The Other Half is a 2016 Canadian romantic drama film, written and directed by Joey Klein. It stars Tatiana Maslany, Tom Cullen, Henry Czerny, and Suzanne Clément. The film had its world premiere at South by Southwest on 12 March 2016.

Premise
A bipolar woman and grief-stricken man struggle to live a simple life.

Cast
 Tatiana Maslany as Emily
 Tom Cullen as Nickie
 Henry Czerny as Jacob
 Suzanne Clément as Marie
 Mark Rendall as Sammy
 Diana Bentley as Kristin
 Deragh Campbell as Anna
 Nancy Palk as Katherine
 Kaleb Alexander as Johnny
 Zachary Hillard-Forde as Tommy
 Emmanuel Kabongo as Officer James

Production
In July 2015, it was revealed that Joey Klein would write and direct the film, with Tatiana Maslany, Tom Cullen, Suzanne Clément, Deragh Campbell, and Mark Rendall starring in the film.

Release
The film had its world premiere at South by Southwest on 12 March 2016. Mongrel Media distributed the film in Canada, releasing it on 2 December 2016.

Reception
The film received positive critical reviews.
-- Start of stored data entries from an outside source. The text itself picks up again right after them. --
(** A search along [step] that cannot close a cycle ends within [bound]
    steps, and on the same result whatever fuel is left over. *)
Lemma chain_walk_total step n :
(∀ c l z, chain (λ x y, y ∈ step g x) (c :: l) →
          (∀ x, x ∈ c :: l → chained g x) →
          last (c :: l) = Some z → c ∈ step g z → False) →
∀ tr cur group visited,
  chain (λ x y, y ∈ step g x) tr → NoDup tr →
  (∀ x, x ∈ tr → chained g x) → last tr = Some (name cur) →
  bound + 1 - length tr ≤ n →
  ∃ r, r ≠ OutOfFuel ∧
       ∀ fuel, bound < fuel + length tr →
               PowerModel.chain_walk fuel g step cur group visited = r.
Proof.
intros Hopen. induction n as [|n IH];
  intros tr cur group visited Hchain Hnd Hch Hlast Hn.
{ pose proof (trail_length tr Hnd Hch). lia. }
pose proof (trail_length tr Hnd Hch) as Hlen.
destruct (elements (step g (name cur))) as [|nn rest] eqn:Eel.
{ exists (Raises IndexError). split; [done|]. intros [|fuel] Hf; [lia|].
  simpl. by rewrite Eel. }
assert (nn ∈ step g (name cur)) as Hnn
  by (apply elem_of_elements; rewrite Eel; left).
destruct (Graph.get_node g nn) as [next|e|] eqn:Enext.
3:{ unfold Graph.get_node in Enext.
    by destruct (Graph.assoc nn (Graph.nodes g)). }
2:{ exists (Raises e). split; [done|]. intros [|fuel] Hf; [lia|].
    simpl. by rewrite Eel, Enext. }
destruct (PowerModel.is_singly_chained g next) eqn:Ec.
2:{ exists (Returns (group, visited ++ [nn])). split; [done|].
    intros [|fuel] Hf; [lia|]. simpl. rewrite Eel, Enext. simpl.
    by rewrite Ec. }
pose proof (proj1 (is_singly_chained_spec g nn next keys Enext) Ec) as Hcnn.
destruct (decide (nn ∈ tr)) as [Hin|Hout].
{ exfalso. apply list_elem_of_split in Hin as (l1 & l2 & ->).
  apply (Hopen nn l2 (name cur)).
  - by apply chain_app_r in Hchain.
  - intros x Hx. apply Hch. apply elem_of_app. by right.
  - rewrite last_app in Hlast.
    destruct (last (nn :: l2)) as [w|] eqn:El; [done|].
    by apply last_None in El.
  - done. }
destruct (IH (tr ++ [nn]) next (group ++ [nn]) (visited ++ [nn]))
  as (r & Hr & Hrun).
- eapply chain_snoc; [done|done|done].
- apply NoDup_app. split; [done|]. split; [|apply NoDup_singleton].
  intros x Hx Hx'. by apply list_elem_of_singleton in Hx' as ->.
- intros x [Hx|Hx]%elem_of_app; [by apply Hch|].
  by apply list_elem_of_singleton in Hx as ->.
- rewrite last_snoc. by rewrite (keys _ _ Enext).
- rewrite length_app. simpl. lia.
- exists r. split; [done|]. intros [|fuel] Hf; [lia|].
  simpl. rewrite Eel, Enext. simpl. rewrite Ec. apply Hrun.
  rewrite length_app. simpl. lia.
Qed.

Lemma forward_open c l z :
chain (λ x y, y ∈ Graph.get_dsts g x) (c :: l) →
(∀ x, x ∈ c :: l → chained g x) →
last (c :: l) = Some z → c ∈ Graph.get_dsts g z → False.
Proof.
intros Hchain Hch Hlast Hc. apply (no_cycle (c :: l)).
split; [done|]. split; [done|]. simpl. rewrite take_0.
change (chain (λ x y, y ∈ Graph.get_dsts g x) ((c :: l) ++ [c])).
by eapply chain_snoc.
Qed.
On review aggregator website Rotten Tomatoes, it has an approval rating of 78% based on 18 reviews, with an average rating of 6.9/10. On Metacritic, the film has a weighted average score of 60 out of 100, based on 9 critics, indicating "generally favorable reviews".

The Los Angeles Times said that the film is "a granular depiction of trauma, illness and protectiveness disguised as a love story and guided by a pair of intense portrayals", and that, "as it plays out, it’s only a hard road for these swept-up, damaged lovers, whom Klein and his actors treat with blessedly non-exploitative honesty." Variety wrote, "What might have seemed pro forma on paper overcomes its occasionally studied stylistic tics to become a troubled, anguished love story that neither exaggerates nor soft-pedals the demons on display."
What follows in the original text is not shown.